BEGIN EXTRACTED MATERIAL
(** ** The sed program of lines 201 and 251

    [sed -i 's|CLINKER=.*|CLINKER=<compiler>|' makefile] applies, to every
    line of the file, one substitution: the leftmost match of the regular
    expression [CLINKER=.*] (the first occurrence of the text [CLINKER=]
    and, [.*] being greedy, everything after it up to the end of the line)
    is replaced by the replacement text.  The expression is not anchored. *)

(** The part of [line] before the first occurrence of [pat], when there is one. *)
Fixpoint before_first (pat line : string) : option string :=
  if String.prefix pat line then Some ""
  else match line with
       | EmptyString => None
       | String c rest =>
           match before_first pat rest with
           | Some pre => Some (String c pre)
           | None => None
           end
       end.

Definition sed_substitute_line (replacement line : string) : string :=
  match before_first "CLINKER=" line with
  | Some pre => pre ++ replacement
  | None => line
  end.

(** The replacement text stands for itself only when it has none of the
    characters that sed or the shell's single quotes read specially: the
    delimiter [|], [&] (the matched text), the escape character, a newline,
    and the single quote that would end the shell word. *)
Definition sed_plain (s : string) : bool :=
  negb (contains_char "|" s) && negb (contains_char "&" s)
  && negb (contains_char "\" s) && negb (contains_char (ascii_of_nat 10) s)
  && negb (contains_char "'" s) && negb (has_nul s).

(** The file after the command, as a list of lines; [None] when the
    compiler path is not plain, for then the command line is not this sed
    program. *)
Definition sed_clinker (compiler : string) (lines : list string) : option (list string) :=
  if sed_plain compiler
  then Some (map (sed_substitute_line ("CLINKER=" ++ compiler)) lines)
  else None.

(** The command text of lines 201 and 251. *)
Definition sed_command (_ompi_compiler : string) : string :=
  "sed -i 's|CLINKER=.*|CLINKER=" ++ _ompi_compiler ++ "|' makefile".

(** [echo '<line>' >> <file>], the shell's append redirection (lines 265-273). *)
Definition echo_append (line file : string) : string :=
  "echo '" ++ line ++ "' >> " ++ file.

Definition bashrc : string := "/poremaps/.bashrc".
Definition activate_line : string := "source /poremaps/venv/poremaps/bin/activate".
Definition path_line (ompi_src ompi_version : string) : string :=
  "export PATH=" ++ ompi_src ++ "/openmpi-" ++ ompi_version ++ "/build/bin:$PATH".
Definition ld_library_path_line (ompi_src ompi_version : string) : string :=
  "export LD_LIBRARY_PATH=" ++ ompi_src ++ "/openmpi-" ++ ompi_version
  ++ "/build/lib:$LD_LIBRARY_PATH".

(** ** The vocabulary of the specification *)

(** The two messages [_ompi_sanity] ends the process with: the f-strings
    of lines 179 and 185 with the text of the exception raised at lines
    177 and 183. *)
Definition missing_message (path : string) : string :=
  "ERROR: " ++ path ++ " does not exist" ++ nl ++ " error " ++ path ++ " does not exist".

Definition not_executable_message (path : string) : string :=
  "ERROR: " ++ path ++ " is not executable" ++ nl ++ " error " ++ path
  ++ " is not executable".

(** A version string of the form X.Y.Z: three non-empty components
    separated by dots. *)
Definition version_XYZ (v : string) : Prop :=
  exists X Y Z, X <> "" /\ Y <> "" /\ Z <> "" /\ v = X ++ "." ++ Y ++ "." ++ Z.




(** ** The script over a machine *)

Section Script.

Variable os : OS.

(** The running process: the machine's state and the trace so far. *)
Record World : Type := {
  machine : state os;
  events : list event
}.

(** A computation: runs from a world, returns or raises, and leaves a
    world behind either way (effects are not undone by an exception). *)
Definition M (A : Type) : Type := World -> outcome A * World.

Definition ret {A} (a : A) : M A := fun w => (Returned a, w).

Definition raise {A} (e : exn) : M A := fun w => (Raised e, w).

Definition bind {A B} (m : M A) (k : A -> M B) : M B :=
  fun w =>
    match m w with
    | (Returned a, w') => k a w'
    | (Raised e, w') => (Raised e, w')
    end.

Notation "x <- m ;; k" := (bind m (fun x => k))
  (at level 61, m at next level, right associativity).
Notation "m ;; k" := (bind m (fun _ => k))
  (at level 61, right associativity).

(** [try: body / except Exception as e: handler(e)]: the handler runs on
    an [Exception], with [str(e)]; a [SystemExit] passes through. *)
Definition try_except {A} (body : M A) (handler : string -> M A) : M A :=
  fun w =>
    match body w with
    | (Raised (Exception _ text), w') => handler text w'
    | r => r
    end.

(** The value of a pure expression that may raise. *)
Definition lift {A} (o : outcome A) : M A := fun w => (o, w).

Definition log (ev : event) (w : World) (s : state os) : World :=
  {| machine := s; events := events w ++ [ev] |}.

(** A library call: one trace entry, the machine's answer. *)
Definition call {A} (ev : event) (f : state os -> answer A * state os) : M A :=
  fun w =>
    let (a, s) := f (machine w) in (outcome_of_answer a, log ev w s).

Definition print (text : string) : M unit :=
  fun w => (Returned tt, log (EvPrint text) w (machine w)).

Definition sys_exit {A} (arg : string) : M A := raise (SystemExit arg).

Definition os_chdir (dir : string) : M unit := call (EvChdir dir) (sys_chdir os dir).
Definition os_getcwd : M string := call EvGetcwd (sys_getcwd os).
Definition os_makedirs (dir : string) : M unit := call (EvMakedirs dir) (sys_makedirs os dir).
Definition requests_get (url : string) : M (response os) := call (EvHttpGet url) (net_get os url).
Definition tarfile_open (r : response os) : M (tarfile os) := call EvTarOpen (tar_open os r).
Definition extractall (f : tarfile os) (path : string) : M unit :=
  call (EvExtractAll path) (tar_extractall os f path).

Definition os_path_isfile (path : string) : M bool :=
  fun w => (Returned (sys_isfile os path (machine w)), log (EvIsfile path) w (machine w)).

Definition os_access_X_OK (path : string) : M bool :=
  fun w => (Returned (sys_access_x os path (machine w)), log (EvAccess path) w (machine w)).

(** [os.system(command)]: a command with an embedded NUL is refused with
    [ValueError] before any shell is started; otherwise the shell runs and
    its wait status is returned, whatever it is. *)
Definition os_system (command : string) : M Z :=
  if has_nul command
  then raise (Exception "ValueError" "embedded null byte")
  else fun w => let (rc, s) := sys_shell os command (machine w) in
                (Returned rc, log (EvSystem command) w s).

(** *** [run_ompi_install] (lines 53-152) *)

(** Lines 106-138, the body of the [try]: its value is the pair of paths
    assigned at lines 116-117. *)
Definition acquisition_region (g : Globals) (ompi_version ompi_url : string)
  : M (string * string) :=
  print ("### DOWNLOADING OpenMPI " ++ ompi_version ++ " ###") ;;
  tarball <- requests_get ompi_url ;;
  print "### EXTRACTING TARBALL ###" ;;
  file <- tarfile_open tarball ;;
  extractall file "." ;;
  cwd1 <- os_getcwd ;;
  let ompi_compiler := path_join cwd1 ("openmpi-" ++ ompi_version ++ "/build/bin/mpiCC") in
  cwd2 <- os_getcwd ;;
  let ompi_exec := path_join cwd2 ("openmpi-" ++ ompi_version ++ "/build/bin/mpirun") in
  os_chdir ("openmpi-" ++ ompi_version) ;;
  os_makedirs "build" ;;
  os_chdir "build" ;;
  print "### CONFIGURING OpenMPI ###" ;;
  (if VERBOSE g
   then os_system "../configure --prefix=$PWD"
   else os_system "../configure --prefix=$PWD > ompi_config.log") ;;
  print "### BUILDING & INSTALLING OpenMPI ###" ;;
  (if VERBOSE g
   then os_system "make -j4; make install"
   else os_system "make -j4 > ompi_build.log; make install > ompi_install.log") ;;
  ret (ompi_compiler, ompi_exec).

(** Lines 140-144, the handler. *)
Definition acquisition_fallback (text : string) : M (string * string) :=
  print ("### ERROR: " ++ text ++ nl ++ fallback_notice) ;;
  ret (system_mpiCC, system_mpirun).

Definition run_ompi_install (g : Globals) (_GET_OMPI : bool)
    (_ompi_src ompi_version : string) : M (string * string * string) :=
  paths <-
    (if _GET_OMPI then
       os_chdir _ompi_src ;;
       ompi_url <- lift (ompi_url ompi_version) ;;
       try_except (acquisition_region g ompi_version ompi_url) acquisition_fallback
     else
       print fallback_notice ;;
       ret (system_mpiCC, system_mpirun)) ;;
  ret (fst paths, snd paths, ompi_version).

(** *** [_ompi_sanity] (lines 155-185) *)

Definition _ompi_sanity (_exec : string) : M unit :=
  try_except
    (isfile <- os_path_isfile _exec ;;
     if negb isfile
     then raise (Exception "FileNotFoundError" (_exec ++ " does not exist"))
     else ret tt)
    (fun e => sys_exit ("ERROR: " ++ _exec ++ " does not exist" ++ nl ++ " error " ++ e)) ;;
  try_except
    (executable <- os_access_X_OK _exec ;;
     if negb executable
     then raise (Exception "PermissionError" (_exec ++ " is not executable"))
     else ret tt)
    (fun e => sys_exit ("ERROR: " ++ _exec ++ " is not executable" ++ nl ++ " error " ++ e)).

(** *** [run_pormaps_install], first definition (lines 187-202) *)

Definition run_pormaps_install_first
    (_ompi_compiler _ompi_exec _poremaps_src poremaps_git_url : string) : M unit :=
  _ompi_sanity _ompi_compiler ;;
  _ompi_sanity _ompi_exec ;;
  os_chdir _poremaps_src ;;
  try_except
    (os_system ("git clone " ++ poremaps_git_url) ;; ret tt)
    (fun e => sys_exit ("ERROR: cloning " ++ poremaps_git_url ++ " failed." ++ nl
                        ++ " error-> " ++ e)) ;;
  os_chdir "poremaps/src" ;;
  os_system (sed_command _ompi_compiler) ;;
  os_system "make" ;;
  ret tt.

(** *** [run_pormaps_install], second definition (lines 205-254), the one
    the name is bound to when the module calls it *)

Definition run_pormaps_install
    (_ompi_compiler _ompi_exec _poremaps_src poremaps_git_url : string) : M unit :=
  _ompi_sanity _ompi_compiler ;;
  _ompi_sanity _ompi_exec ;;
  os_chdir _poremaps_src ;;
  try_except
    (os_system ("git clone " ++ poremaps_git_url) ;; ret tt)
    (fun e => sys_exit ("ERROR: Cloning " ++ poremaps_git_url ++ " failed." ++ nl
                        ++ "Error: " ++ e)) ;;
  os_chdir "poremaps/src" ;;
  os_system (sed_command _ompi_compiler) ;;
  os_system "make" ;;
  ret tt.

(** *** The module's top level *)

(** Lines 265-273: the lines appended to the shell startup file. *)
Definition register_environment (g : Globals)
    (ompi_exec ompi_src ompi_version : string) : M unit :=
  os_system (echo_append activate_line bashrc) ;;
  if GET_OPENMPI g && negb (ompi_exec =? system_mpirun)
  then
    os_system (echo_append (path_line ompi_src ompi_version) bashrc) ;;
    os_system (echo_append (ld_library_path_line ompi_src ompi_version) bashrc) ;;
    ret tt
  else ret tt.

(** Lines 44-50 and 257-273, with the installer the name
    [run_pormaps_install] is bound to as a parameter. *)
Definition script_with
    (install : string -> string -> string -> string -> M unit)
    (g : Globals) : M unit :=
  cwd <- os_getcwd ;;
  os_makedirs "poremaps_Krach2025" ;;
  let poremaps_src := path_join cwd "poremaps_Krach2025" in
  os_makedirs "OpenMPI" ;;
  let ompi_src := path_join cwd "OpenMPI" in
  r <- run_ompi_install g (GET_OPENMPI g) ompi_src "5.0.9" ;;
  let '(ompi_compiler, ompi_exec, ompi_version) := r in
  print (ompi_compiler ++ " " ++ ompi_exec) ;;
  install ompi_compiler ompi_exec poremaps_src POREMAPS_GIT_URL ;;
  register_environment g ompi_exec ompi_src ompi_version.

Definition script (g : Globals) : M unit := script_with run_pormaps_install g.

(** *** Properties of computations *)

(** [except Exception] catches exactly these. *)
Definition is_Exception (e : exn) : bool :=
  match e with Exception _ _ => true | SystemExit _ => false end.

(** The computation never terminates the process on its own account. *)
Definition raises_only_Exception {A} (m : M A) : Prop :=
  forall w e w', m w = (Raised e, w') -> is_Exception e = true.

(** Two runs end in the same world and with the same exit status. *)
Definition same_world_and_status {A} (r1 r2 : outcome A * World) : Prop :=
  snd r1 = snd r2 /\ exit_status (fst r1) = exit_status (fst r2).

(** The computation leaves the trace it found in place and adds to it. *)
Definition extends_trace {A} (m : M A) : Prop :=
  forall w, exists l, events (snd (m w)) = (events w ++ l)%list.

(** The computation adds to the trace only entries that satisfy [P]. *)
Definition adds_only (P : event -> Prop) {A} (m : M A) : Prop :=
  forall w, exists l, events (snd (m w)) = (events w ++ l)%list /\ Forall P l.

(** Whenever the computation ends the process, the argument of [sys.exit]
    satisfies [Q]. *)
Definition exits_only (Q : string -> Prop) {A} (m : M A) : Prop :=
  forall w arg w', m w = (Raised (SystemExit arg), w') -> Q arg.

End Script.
END EXTRACTED MATERIAL
# TASK STATEMENT
From the records above, print only the lines between the one holding "world behind either" and the one holding "machine := s;", inclusive, exactly as they stand.

# ANSWER BELOW
    world behind either way (effects are not undone by an exception). *)
Definition M (A : Type) : Type := World -> outcome A * World.

Definition ret {A} (a : A) : M A := fun w => (Returned a, w).

Definition raise {A} (e : exn) : M A := fun w => (Raised e, w).

Definition bind {A B} (m : M A) (k : A -> M B) : M B :=
  fun w =>
    match m w with
    | (Returned a, w') => k a w'
    | (Raised e, w') => (Raised e, w')
    end.

Notation "x <- m ;; k" := (bind m (fun x => k))
  (at level 61, m at next level, right associativity).
Notation "m ;; k" := (bind m (fun _ => k))
  (at level 61, right associativity).

(** [try: body / except Exception as e: handler(e)]: the handler runs on
    an [Exception], with [str(e)]; a [SystemExit] passes through. *)
Definition try_except {A} (body : M A) (handler : string -> M A) : M A :=
  fun w =>
    match body w with
    | (Raised (Exception _ text), w') => handler text w'
    | r => r
    end.

(** The value of a pure expression that may raise. *)
Definition lift {A} (o : outcome A) : M A := fun w => (o, w).

Definition log (ev : event) (w : World) (s : state os) : World :=
  {| machine := s; events := events w ++ [ev] |}.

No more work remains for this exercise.